In the entries that follow, find the line containing "number_binary operands add", then output exactly every line from the first through that one.

━━━ Exercise inputs ━━━

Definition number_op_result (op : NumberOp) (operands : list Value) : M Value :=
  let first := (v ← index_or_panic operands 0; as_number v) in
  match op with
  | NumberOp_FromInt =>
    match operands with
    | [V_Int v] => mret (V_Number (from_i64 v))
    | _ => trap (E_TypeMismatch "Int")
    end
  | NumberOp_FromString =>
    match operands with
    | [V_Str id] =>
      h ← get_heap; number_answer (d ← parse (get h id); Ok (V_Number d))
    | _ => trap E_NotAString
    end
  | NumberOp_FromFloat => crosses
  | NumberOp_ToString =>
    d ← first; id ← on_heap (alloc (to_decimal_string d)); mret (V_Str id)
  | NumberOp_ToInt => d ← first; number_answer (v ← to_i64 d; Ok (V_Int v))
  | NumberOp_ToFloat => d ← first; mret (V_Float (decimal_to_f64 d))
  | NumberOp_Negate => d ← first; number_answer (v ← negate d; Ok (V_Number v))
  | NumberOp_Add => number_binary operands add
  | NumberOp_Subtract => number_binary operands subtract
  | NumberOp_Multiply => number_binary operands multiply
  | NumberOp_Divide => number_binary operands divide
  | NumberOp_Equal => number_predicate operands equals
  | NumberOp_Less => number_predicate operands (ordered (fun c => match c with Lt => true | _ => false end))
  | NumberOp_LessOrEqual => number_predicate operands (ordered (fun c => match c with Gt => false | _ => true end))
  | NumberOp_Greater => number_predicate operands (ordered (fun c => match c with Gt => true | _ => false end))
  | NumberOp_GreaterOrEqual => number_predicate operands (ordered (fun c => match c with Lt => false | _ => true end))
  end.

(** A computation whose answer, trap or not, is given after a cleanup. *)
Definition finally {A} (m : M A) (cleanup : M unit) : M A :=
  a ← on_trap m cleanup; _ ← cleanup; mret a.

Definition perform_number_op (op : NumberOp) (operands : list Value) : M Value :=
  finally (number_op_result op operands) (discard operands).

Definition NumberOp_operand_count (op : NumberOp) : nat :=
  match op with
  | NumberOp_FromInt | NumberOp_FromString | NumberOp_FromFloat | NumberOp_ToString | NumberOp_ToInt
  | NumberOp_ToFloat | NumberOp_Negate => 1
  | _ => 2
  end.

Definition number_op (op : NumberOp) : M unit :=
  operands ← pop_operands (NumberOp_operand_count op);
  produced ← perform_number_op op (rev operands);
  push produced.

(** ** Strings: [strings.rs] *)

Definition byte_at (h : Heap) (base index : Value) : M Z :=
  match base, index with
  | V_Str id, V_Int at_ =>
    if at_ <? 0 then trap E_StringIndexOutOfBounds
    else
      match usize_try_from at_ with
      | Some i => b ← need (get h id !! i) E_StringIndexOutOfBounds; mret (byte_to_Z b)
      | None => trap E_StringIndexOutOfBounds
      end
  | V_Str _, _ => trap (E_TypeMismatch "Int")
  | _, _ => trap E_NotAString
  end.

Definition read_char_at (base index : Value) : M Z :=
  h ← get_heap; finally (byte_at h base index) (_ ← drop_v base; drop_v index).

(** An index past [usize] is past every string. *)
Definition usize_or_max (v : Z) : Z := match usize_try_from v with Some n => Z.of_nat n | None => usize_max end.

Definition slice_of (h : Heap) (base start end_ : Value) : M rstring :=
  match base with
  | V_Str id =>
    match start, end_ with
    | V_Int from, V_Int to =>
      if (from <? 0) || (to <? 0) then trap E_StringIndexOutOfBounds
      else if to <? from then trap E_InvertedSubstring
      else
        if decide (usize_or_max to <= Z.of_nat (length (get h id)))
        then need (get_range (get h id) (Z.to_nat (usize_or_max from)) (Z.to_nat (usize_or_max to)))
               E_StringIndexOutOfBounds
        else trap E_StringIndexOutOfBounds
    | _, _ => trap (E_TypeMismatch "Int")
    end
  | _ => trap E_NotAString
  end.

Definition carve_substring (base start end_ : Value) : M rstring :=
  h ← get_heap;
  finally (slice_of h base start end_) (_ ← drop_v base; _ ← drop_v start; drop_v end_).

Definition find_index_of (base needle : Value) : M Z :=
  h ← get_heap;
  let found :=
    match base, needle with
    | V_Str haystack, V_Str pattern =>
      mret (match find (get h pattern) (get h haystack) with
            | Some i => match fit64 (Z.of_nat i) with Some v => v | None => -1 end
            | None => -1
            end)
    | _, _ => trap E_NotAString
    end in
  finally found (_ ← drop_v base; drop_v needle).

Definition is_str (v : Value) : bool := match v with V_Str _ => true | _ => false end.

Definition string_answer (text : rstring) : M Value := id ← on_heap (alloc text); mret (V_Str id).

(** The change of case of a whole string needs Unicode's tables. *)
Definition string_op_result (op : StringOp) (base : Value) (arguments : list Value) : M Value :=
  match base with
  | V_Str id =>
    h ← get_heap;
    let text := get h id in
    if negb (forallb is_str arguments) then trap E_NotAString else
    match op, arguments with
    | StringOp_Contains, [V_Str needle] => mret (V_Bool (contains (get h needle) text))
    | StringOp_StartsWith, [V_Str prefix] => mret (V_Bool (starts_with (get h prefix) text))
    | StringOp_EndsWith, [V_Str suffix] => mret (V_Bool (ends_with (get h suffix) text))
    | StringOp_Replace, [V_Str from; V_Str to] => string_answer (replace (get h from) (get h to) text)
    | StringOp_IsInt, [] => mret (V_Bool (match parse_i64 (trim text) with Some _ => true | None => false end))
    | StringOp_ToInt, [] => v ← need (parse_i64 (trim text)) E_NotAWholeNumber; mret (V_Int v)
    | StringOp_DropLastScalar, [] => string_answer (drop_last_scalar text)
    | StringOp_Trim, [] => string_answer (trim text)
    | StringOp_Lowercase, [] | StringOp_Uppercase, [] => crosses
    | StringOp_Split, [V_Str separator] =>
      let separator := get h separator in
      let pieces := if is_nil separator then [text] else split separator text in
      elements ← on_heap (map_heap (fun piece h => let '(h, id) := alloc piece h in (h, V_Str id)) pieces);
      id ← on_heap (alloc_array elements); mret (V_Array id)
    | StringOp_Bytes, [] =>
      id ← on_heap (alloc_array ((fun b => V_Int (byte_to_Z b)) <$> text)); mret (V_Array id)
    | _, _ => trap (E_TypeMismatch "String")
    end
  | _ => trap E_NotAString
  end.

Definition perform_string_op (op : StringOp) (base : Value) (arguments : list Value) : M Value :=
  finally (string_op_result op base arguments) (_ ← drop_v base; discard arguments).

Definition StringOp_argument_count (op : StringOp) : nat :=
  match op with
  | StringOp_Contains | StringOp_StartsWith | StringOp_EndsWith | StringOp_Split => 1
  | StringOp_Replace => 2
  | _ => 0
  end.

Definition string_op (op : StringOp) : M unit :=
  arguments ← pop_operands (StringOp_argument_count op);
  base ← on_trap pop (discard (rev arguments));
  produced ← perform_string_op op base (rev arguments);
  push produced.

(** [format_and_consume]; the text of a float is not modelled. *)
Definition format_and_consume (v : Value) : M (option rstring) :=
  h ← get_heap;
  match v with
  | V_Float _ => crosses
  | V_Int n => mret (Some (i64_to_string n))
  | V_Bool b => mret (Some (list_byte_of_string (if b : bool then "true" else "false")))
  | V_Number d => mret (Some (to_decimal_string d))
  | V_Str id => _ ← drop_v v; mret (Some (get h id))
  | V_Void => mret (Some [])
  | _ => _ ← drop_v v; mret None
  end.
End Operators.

━━━

Task answer
Definition number_op_result (op : NumberOp) (operands : list Value) : M Value :=
  let first := (v ← index_or_panic operands 0; as_number v) in
  match op with
  | NumberOp_FromInt =>
    match operands with
    | [V_Int v] => mret (V_Number (from_i64 v))
    | _ => trap (E_TypeMismatch "Int")
    end
  | NumberOp_FromString =>
    match operands with
    | [V_Str id] =>
      h ← get_heap; number_answer (d ← parse (get h id); Ok (V_Number d))
    | _ => trap E_NotAString
    end
  | NumberOp_FromFloat => crosses
  | NumberOp_ToString =>
    d ← first; id ← on_heap (alloc (to_decimal_string d)); mret (V_Str id)
  | NumberOp_ToInt => d ← first; number_answer (v ← to_i64 d; Ok (V_Int v))
  | NumberOp_ToFloat => d ← first; mret (V_Float (decimal_to_f64 d))
  | NumberOp_Negate => d ← first; number_answer (v ← negate d; Ok (V_Number v))
  | NumberOp_Add => number_binary operands add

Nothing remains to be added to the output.